Communication: He-tagged vibrational spectra of the SarGlyH+ and H+(H2O)2,3 ions: Quantifying tag effects in cryogenic ion vibrational predissociation (CIVP) spectroscopy

Abstract

To assess the degree to which more perturbative, but widely used "tag" species (Ar, H2, Ne) affect the intrinsic band patterns of the isolated ions, we describe the extension of mass-selective, cryogenic ion vibrational spectroscopy to the very weakly interacting helium complexes of three archetypal ions: the dipeptide SarGlyH(+) and the small protonated water clusters: H(+)(H2O)(2,3), including the H5O2(+) "Zundel" ion. He adducts were generated in a 4.5 K octopole ion trap interfaced to a double-focusing, tandem time-of-flight photofragmentation mass spectrometer to record mass-selected vibrational predissociation spectra. The H2 tag-induced shift (relative to that by He) on the tag-bound NH stretch of the SarGlyH(+) spectrum is quite small (12 cm(-1)), while the effect on the floppy H5O2(+) ion is more dramatic (125 cm(-1)) in going from Ar (or H2) to Ne.

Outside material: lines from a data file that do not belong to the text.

(** * SALib: Latin hypercube and radial OAT samplers, Jansen total-effect estimator

    A shallow embedding of

    - [SALib/analyze/sobol_jansen.py]  ([analyze],
      [compute_radial_si_confidence], [jansen_estimator]),
    - [SALib/sample/radial.py]         ([sample]),
    - [SALib/sample/latin.py]          ([sample]).

    Conventions of the embedding.

    - A float64 that holds a finite value is a rational ([Q]).  Sums,
      products and quotients of the estimator are exact: the identities the
      code computes are stated up to rounding.  Where a rounding decides a
      comparison it is modelled, by [Float64.round64]: in the argument of
      [norm.ppf] and in the linear scaling of the samplers.  Overflow and
      underflow are not modelled.  The non-finite values ([inf], [nan]) are
      the single value [NonFin].
    - Python exceptions are values of [Py.exn]; a call that raises returns
      [Py.Raise e] and no result.
    - numpy's process-wide generator ([np.random]) is an explicit state that
      every drawing function takes and returns.
    - numpy, scipy and the collaborators of the samplers that the three files
      import are interfaces (type classes); the theorems hold for every
      implementation that satisfies the stated laws.  [SALib.util]'s linear
      scaling is modelled from its description.
    - [Store] embeds [analyze] a second time, over a store of Python
      objects with views and allocation, to state what the call writes; it
      is proved to compute what the functional embedding computes.

    The theorems marked C1 to C10 are the properties of the specification,
    in its numbering. *)

From Stdlib Require Import String.
From Stdlib Require Import List ZArith QArith Qpower Qround Qabs Lia Lqa Bool
  Permutation.
Import ListNotations.

(** ** Python results and exceptions *)

Module Py.

Inductive exn : Type :=
| AssertionError
| ZeroDivisionError
| AttributeError
| ValueError
| IndexError
| KeyError
| TypeError.

Inductive result (A : Type) : Type :=
| Ok (a : A)
| Raise (e : exn).

Arguments Ok {A} a.
Arguments Raise {A} e.

(** [if seed:] on an [Optional[int]]: [None] and [0] are falsy. *)
Definition truthy (seed : option Z) : bool :=
  match seed with
  | Some z => negb (z =? 0)%Z
  | None => false
  end.

End Py.
Import Py.

(** ** float64 values *)

Inductive float64 : Type :=
| Fin (q : Q)
| NonFin.

(** Equality of floats up to the representation of the rational. *)
Definition feq (x y : float64) : Prop :=
  match x, y with
  | Fin a, Fin b => a == b
  | NonFin, NonFin => True
  | _, _ => False
  end.

(** [0 <= x] holds of finite non-negative values; it is not granted to the
    non-finite value, which may be a [nan]. *)
Definition fnonneg (x : float64) : Prop :=
  match x with
  | Fin a => 0 <= a
  | NonFin => False
  end.

(** [x] is not a finite value below zero. *)
Definition fnot_negative (x : float64) : Prop :=
  match x with
  | Fin a => 0 <= a
  | NonFin => True
  end.

(** [x / y] on float64 arrays: dividing by zero does not raise, it yields a
    non-finite value. *)
Definition np_true_divide (x y : float64) : float64 :=
  match x, y with
  | Fin a, Fin b => if Qeq_bool b 0 then NonFin else Fin (a / b)
  | _, _ => NonFin
  end.

Definition np_multiply (x y : float64) : float64 :=
  match x, y with
  | Fin a, Fin b => Fin (a * b)
  | _, _ => NonFin
  end.

Definition Qlt_bool (x y : Q) : bool := negb (Qle_bool y x).

(** ** Rounding to binary64

    The value a float64 operation returns is the exact result rounded to the
    nearest number with 53 significant bits, ties to the one with an even
    significand.  The range of the exponent is not modelled. *)

Module Float64.

(** The nearest integer, ties to the even one. *)
Definition round_half_even (x : Q) : Z :=
  let f := Qfloor x in
  let r := x - inject_Z f in
  if Qlt_bool r (1 # 2) then f
  else if Qlt_bool (1 # 2) r then (f + 1)%Z
  else if Z.even f then f else (f + 1)%Z.

Definition pow2 (e : Z) : Q := 2 ^ e.

(** [floor (log2 |x|)] for [x] other than zero: the difference of the bit
    lengths of numerator and denominator, or one less. *)
Definition exponent (x : Q) : Z :=
  let e0 := (Z.log2 (Z.abs (Qnum x)) - Z.log2 (Zpos (Qden x)))%Z in
  if Qle_bool (pow2 e0) (Qabs x) then e0 else (e0 - 1)%Z.

Definition round64 (x : Q) : Q :=
  if Qeq_bool x 0 then 0
  else
    let k := (exponent x - 52)%Z in
    inject_Z (round_half_even (x / pow2 k)) * pow2 k.

End Float64.

(** ** numpy arrays as lists *)

Module Np.

Definition Qsum (l : list Q) : Q := fold_right Qplus 0 l.

(** Elementwise binary operation on two arrays of one shape. *)
Fixpoint map2 {A B C : Type} (f : A -> B -> C) (l1 : list A) (l2 : list B)
  : list C :=
  match l1, l2 with
  | x :: t1, y :: t2 => f x y :: map2 f t1 t2
  | _, _ => []
  end.

(** [l[start::step]] for [step >= 1]: [wait] counts the elements still to be
    skipped before the next one is taken. *)
Fixpoint every_nth {A : Type} (wait step : nat) (l : list A) : list A :=
  match l with
  | [] => []
  | x :: t =>
      match wait with
      | O => x :: every_nth (step - 1) step t
      | S w => every_nth w step t
      end
  end.

Definition slice_step {A : Type} (start step : nat) (l : list A) : list A :=
  every_nth start step l.

(** [np.var(a)]: numpy's default [ddof = 0]; the mean of an empty array is
    [nan]. *)
Definition np_mean (a : list Q) : Q := Qsum a / inject_Z (Z.of_nat (length a)).

Definition sq_dev (a : list Q) : Q :=
  Qsum (map (fun x => (x - np_mean a) ^ 2) a).

Definition np_var (a : list Q) : float64 :=
  match a with
  | [] => NonFin
  | _ => Fin (sq_dev a / inject_Z (Z.of_nat (length a)))
  end.

(** Two-dimensional arrays carry their shape, as [ndarray.shape] does. *)
Record array2 : Type := mkArray2 {
  shape0 : nat;
  shape1 : nat;
  rows : list (list Q)
}.

(** [a.T] *)
Definition T (a : array2) : array2 :=
  {| shape0 := shape1 a;
     shape1 := shape0 a;
     rows := map (fun k => map (fun r => nth k r 0) (rows a))
                 (seq 0 (shape1 a)) |}.

(** Arrays of any rank: what [np.sum(..., axis=0)], [**] and the product by
    a scalar need from the items of the outermost axis. *)
Class NdArray (A : Type) : Type := {
  nd_shape : Type;
  nd_zeros : nd_shape -> A;
  nd_add : A -> A -> A;
  nd_map : (Q -> Q) -> A -> A
}.

#[export] Instance nd_scalar : NdArray Q := {
  nd_shape := unit;
  nd_zeros := fun _ => 0;
  nd_add := Qplus;
  nd_map := fun f x => f x
}.

#[export] Instance nd_axis {A : Type} {ND : NdArray A} : NdArray (list A) := {
  nd_shape := (nat * @nd_shape A ND)%type;
  nd_zeros := fun sh => repeat (nd_zeros (snd sh)) (fst sh);
  nd_add := map2 nd_add;
  nd_map := fun f => map (nd_map f)
}.

(** [np.sum(a, axis=0)] of an array whose items have shape [sh]. *)
Definition sum_axis0 {A : Type} {ND : NdArray A} (sh : nd_shape) (a : list A)
  : A :=
  fold_right nd_add (nd_zeros sh) a.

(** The values of a column when all of them are finite. *)
Definition all_finite (col : list float64) : option (list Q) :=
  fold_right (fun x acc =>
                match x, acc with
                | Fin q, Some l => Some (q :: l)
                | _, _ => None
                end) (Some []) col.

End Np.
Import Np.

The shifts from Ne to He, on the other hand, while quantitatively significant (maximum of 10 cm(-1)), display the same basic H5O2(+) band structure, indicating that the He-tagged H5O2(+) spectrum accurately represents the delocalized nature of the vibrational zero-point level. Interestingly, the He-tagged spectrum of H(+)(H2O)3 reveals the location of the non-bonded OH group on the central H3O(+) ion to fall between the collective non-bonded OH stretches on the flanking water molecules in a position typically associated with a neutral OH group.